Stored data entries
※

(** Without an indentation unit the encoding holds no line feed, whatever
    the replacer. *)
Lemma compact_encoding_has_no_nl
    (rep : string -> JSValue -> Completion JSValue) (fuel : nat) :
  forall (indent key : string) (value : JSValue) (t : string),
    SerializeJSONProperty rep EmptyString fuel indent key value = Normal (Some t) ->
    has_char nl t = false.
Proof.
  induction fuel as [| fuel IH]; intros indent key value t; [discriminate |].
  cbn [SerializeJSONProperty].
  destruct (rep key value) as [r | e]; cbn [bind]; [| discriminate].
  assert (members : forall (props : list (string * JSValue)) strs,
    collect (map (fun kv => SerializeJSONProperty rep EmptyString fuel
                              (indent ++ EmptyString) (fst kv) (snd kv)) props)
    = Normal strs ->
    Forall (fun o => forall u, o = Some u -> has_char nl u = false) strs).
  { intros props strs C. revert C. apply collect_Forall.
    intros o I u E. subst o. apply in_map_iff in I.
    destruct I as [kv [F _]]. apply IH in F. exact F. }
  assert (object : forall (props : list (string * JSValue)) strs,
    Forall (fun o => forall u, o = Some u -> has_char nl u = false) strs ->
    Forall (fun p => has_char nl p = false)
      (flat_map (fun ks =>
                   match snd ks with
                   | Some u =>
                       [QuoteJSONString (fst ks) ++ ":"
                        ++ (if EmptyString =? EmptyString then EmptyString else " ")
                        ++ u]
                   | None => []
                   end)
                (combine (map fst props) strs))).
  { intros props strs C. apply Forall_forall. intros p I.
    apply in_flat_map in I. destruct I as [[k o] [I E]].
    apply in_combine_r in I. rewrite Forall_forall in C. specialize (C o I).
    cbn [fst snd] in E. destruct o as [u |]; [| destruct E].
    destruct E as [E | []]. subst p. cbn [String.eqb].
    rewrite !has_char_app, QuoteJSONString_no_nl, (C u eq_refl). reflexivity. }
  destruct r as [| | b | n | s | source props | items | tag text props | c
                 | description | props];
    try discriminate.
  - intro H. injection H as H. subst t. reflexivity.
  - destruct b; intro H; injection H as H; subst t; reflexivity.
  - destruct n as [z | | neg]; intro H; injection H as H; subst t;
      try reflexivity. apply of_Z_has_no_nl.
  - intro H. injection H as H. subst t. apply QuoteJSONString_no_nl.
  - destruct (collect _) as [strs | e] eqn:C; [| discriminate].
    intro H. injection H as H. subst t.
    apply members in C.
    set (partial := map _ strs).
    assert (Hp : Forall (fun p => has_char nl p = false) partial).
    { unfold partial. apply Forall_forall. intros p I.
      apply in_map_iff in I. destruct I as [o [E I]].
      rewrite Forall_forall in C. specialize (C o I).
      destruct o as [u |]; subst p; [apply C; reflexivity | reflexivity]. }
    destruct partial as [| p rest] eqn:E; [reflexivity |].
    cbn [String.eqb has_char append]. rewrite !has_char_app.
    rewrite (join_has_no_nl "," (p :: rest) eq_refl Hp). reflexivity.
  - destruct (collect _) as [strs | e] eqn:C; [| discriminate].
    intro H. injection H as H. subst t.
    apply members in C. apply (object props) in C.
    destruct (flat_map _ _) as [| p rest] eqn:E; [reflexivity |].
    cbn [String.eqb has_char append]. rewrite !has_char_app.
    rewrite (join_has_no_nl "," (p :: rest) eq_refl C). reflexivity.
  - destruct (collect _) as [strs | e] eqn:C; [| discriminate].
    intro H. injection H as H. subst t.
    apply members in C. apply (object props) in C.
    destruct (flat_map _ _) as [| p rest] eqn:E; [reflexivity |].
    cbn [String.eqb has_char append]. rewrite !has_char_app.
    rewrite (join_has_no_nl "," (p :: rest) eq_refl C). reflexivity.
Qed.
(* Verification of the sc-metrics-agent metric pipeline: identity probing,
   the write client's retry loop, the aggregator, the decorator, the auth
   token cache and collector registry construction.

   Go strings are modelled as Rocq strings (byte strings); Go's string
   ordering is bytewise, which is String.compare.  Go ints and durations are
   Z with the int64 wrap-around written out where the code can overflow.
   Floating-point payloads are kept abstract (Section variables). *)

From Stdlib Require Import ZArith Lia Bool List Ascii String Sorting.Permutation
  Sorting.Sorted.
From stdpp Require Import base gmap strings list.

Import ListNotations.
Open Scope string_scope.

(* ===================================================================== *)
(** * Go string helpers                                                   *)
(* ===================================================================== *)

Module GoStrings.

Local Open Scope Z_scope.

(** A byte of a Go string, as a number. *)
Definition byte_of (c : Ascii.ascii) : Z := Z.of_nat (Ascii.nat_of_ascii c).

(** byte(z) *)
Definition byte (z : Z) : Ascii.ascii := Ascii.ascii_of_nat (Z.to_nat (z mod 256)).

Definition RuneSelf : Z := 0x80.
Definition RuneError : Z := 0xFFFD.

(** utf8's first-byte table: the sequence length and the accepted range
    of the second byte, for a non-ASCII first byte that can start one. *)
Definition accept_range (p0 : Z) : option (nat * Z * Z) :=
  if (0xC2 <=? p0) && (p0 <=? 0xDF) then Some (2%nat, 0x80, 0xBF)
  else if p0 =? 0xE0 then Some (3%nat, 0xA0, 0xBF)
  else if (0xE1 <=? p0) && (p0 <=? 0xEC) then Some (3%nat, 0x80, 0xBF)
  else if p0 =? 0xED then Some (3%nat, 0x80, 0x9F)
  else if (0xEE <=? p0) && (p0 <=? 0xEF) then Some (3%nat, 0x80, 0xBF)
  else if p0 =? 0xF0 then Some (4%nat, 0x90, 0xBF)
  else if (0xF1 <=? p0) && (p0 <=? 0xF3) then Some (4%nat, 0x80, 0xBF)
  else if p0 =? 0xF4 then Some (4%nat, 0x80, 0x8F)
  else None.

Definition in_range (b lo hi : Z) : bool := (lo <=? b) && (b <=? hi).

(** utf8.DecodeRune: the first rune and its width; an invalid or short
    sequence gives (RuneError, 1), an empty one (RuneError, 0). *)
Definition decode_rune (p : list Ascii.ascii) : Z * nat :=
  match p with
  | [] => (RuneError, 0%nat)
  | c0 :: rest =>
      let p0 := byte_of c0 in
      if p0 <? RuneSelf then (p0, 1%nat) else
      match accept_range p0 with
      | None => (RuneError, 1%nat)
      | Some (sz, lo, hi) =>
          if Nat.ltb (List.length p) sz then (RuneError, 1%nat) else
          match rest with
          | [] => (RuneError, 1%nat)
          | c1 :: rest1 =>
              let b1 := byte_of c1 in
              if negb (in_range b1 lo hi) then (RuneError, 1%nat)
              else if Nat.leb sz 2 then
                (Z.lor (Z.shiftl (Z.land p0 0x1F) 6) (Z.land b1 0x3F), 2%nat)
              else match rest1 with
              | [] => (RuneError, 1%nat)
              | c2 :: rest2 =>
                  let b2 := byte_of c2 in
                  if negb (in_range b2 0x80 0xBF) then (RuneError, 1%nat)
                  else if Nat.leb sz 3 then
                    (Z.lor (Z.lor (Z.shiftl (Z.land p0 0x0F) 12)
                                  (Z.shiftl (Z.land b1 0x3F) 6)) (Z.land b2 0x3F), 3%nat)
                  else match rest2 with
                  | [] => (RuneError, 1%nat)
                  | c3 :: _ =>
                      let b3 := byte_of c3 in
                      if negb (in_range b3 0x80 0xBF) then (RuneError, 1%nat)
                      else (Z.lor (Z.lor (Z.lor (Z.shiftl (Z.land p0 0x07) 18)
                                                (Z.shiftl (Z.land b1 0x3F) 12))
                                         (Z.shiftl (Z.land b2 0x3F) 6))
                                  (Z.land b3 0x3F), 4%nat)
                  end
              end
          end
      end
  end.

(** utf8.RuneStart *)
Definition RuneStart (b : Z) : bool := negb (Z.land b 0xC0 =? 0x80).

Definition byte_at (p : list Ascii.ascii) (i : Z) : Z :=
  byte_of (nth (Z.to_nat i) p "000"%char).

(** [for start--; start >= lim; start-- { if RuneStart(p[start]) { break } }] *)
Fixpoint back_scan (p : list Ascii.ascii) (fuel : nat) (start lim : Z) : Z :=
  match fuel with
  | O => start
  | S f =>
      if start <? lim then start
      else if RuneStart (byte_at p start) then start
      else back_scan p f (start - 1) lim
  end.

(** utf8.DecodeLastRune (UTFMax = 4). *)
Definition decode_last_rune (p : list Ascii.ascii) : Z * nat :=
  let end_ := Z.of_nat (List.length p) in
  if end_ =? 0 then (RuneError, 0%nat) else
  let start := end_ - 1 in
  let r := byte_at p start in
  if r <? RuneSelf then (r, 1%nat) else
  let lim := Z.max (end_ - 4) 0 in
  let start := back_scan p 4 (start - 1) lim in
  let start := if start <? 0 then 0 else start in
  let '(r, size) := decode_rune (skipn (Z.to_nat start) p) in
  if negb (start + Z.of_nat size =? end_) then (RuneError, 1%nat) else (r, size).

(** unicode.IsSpace: the Latin-1 spaces, then the White_Space table. *)
Definition IsSpace (r : Z) : bool :=
  if (0 <=? r) && (r <=? 0xFF) then
    (r =? 0x09) || (r =? 0x0A) || (r =? 0x0B) || (r =? 0x0C) || (r =? 0x0D)
    || (r =? 0x20) || (r =? 0x85) || (r =? 0xA0)
  else
    (r =? 0x1680) || in_range r 0x2000 0x200A || (r =? 0x2028) || (r =? 0x2029)
    || (r =? 0x202F) || (r =? 0x205F) || (r =? 0x3000).

(** strings.TrimLeftFunc(s, unicode.IsSpace): drop the leading runes
    while they are spaces ([for i, r := range s]). *)
Fixpoint trim_left_space (fuel : nat) (p : list Ascii.ascii) : list Ascii.ascii :=
  match fuel with
  | O => p
  | S f =>
      match p with
      | [] => []
      | _ => let '(r, w) := decode_rune p in
             if IsSpace r then trim_left_space f (skipn w p) else p
      end
  end.

(** lastIndexFunc(s, unicode.IsSpace, false) *)
Fixpoint last_index_nonspace (fuel : nat) (p : list Ascii.ascii) (i : nat) : Z :=
  match fuel with
  | O => -1
  | S f =>
      if Nat.eqb i 0 then -1 else
      let '(r, size) := decode_last_rune (firstn i p) in
      let i' := (i - size)%nat in
      if negb (IsSpace r) then Z.of_nat i' else last_index_nonspace f p i'
  end.

(** strings.TrimRightFunc(s, unicode.IsSpace) *)
Definition trim_right_space (p : list Ascii.ascii) : list Ascii.ascii :=
  let i := last_index_nonspace (List.length p) p (List.length p) in
  let i := if (0 <=? i) && (RuneSelf <=? byte_at p i)
           then i + Z.of_nat (snd (decode_rune (skipn (Z.to_nat i) p)))
           else i + 1 in
  firstn (Z.to_nat i) p.

(** asciiSpace *)
Definition asciiSpace (c : Z) : bool :=
  (c =? 0x09) || (c =? 0x0A) || (c =? 0x0B) || (c =? 0x0C) || (c =? 0x0D) || (c =? 0x20).

(** Where the ASCII fast path of TrimSpace stops: at an ASCII non-space
    byte ([Fast], the rest), or at a non-ASCII byte ([Slow], the rest,
    handed to the Unicode-aware functions). *)
Inductive trim_scan := Fast (l : list Ascii.ascii) | Slow (l : list Ascii.ascii).

(** The loop over [start]. *)
Fixpoint trim_space_start (p : list Ascii.ascii) : trim_scan :=
  match p with
  | [] => Fast []
  | c :: r =>
      if RuneSelf <=? byte_of c then Slow p
      else if asciiSpace (byte_of c) then trim_space_start r
      else Fast p
  end.

(** The loop over [stop], on the bytes of [s[start:stop]] in reverse. *)
Fixpoint trim_space_stop (rp : list Ascii.ascii) : trim_scan :=
  match rp with
  | [] => Fast []
  | c :: r =>
      if RuneSelf <=? byte_of c then Slow (rev rp)
      else if asciiSpace (byte_of c) then trim_space_stop r
      else Fast (rev rp)
  end.

(** strings.TrimSpace *)
Definition TrimSpace (s : string) : string :=
  let p := String.list_ascii_of_string s in
  String.string_of_list_ascii
    match trim_space_start p with
    | Slow l => trim_right_space (trim_left_space (List.length l) l)
    | Fast l =>
        match trim_space_stop (rev l) with
        | Slow m => trim_right_space m
        | Fast m => m
        end
    end.


(** utf8.EncodeRune / utf8.AppendRune (what strings.Builder.WriteRune
    writes): negative, surrogate and out-of-range runes become RuneError. *)
Definition encode_rune (r : Z) : list Ascii.ascii :=
  let i := r mod 2 ^ 32 in
  if i <=? 0x7F then [byte r]
  else if i <=? 0x7FF then
    [byte (Z.lor 0xC0 (Z.shiftr r 6)); byte (Z.lor 0x80 (Z.land r 0x3F))]
  else
    let r := if (0x10FFFF <? i) || in_range i 0xD800 0xDFFF then RuneError else r in
    let i := if (0x10FFFF <? i) || in_range i 0xD800 0xDFFF then RuneError else i in
    if i <=? 0xFFFF then
      [byte (Z.lor 0xE0 (Z.shiftr r 12)); byte (Z.lor 0x80 (Z.land (Z.shiftr r 6) 0x3F));
       byte (Z.lor 0x80 (Z.land r 0x3F))]
    else
      [byte (Z.lor 0xF0 (Z.shiftr r 18)); byte (Z.lor 0x80 (Z.land (Z.shiftr r 12) 0x3F));
       byte (Z.lor 0x80 (Z.land (Z.shiftr r 6) 0x3F)); byte (Z.lor 0x80 (Z.land r 0x3F))].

※

_EXERCISE BRIEF_
What lines above contain the word "members"? Please copy each one.

_WRITTEN ANSWER_
  assert (members : forall (props : list (string * JSValue)) strs,
    apply members in C.
    apply members in C. apply (object props) in C.
    apply members in C. apply (object props) in C.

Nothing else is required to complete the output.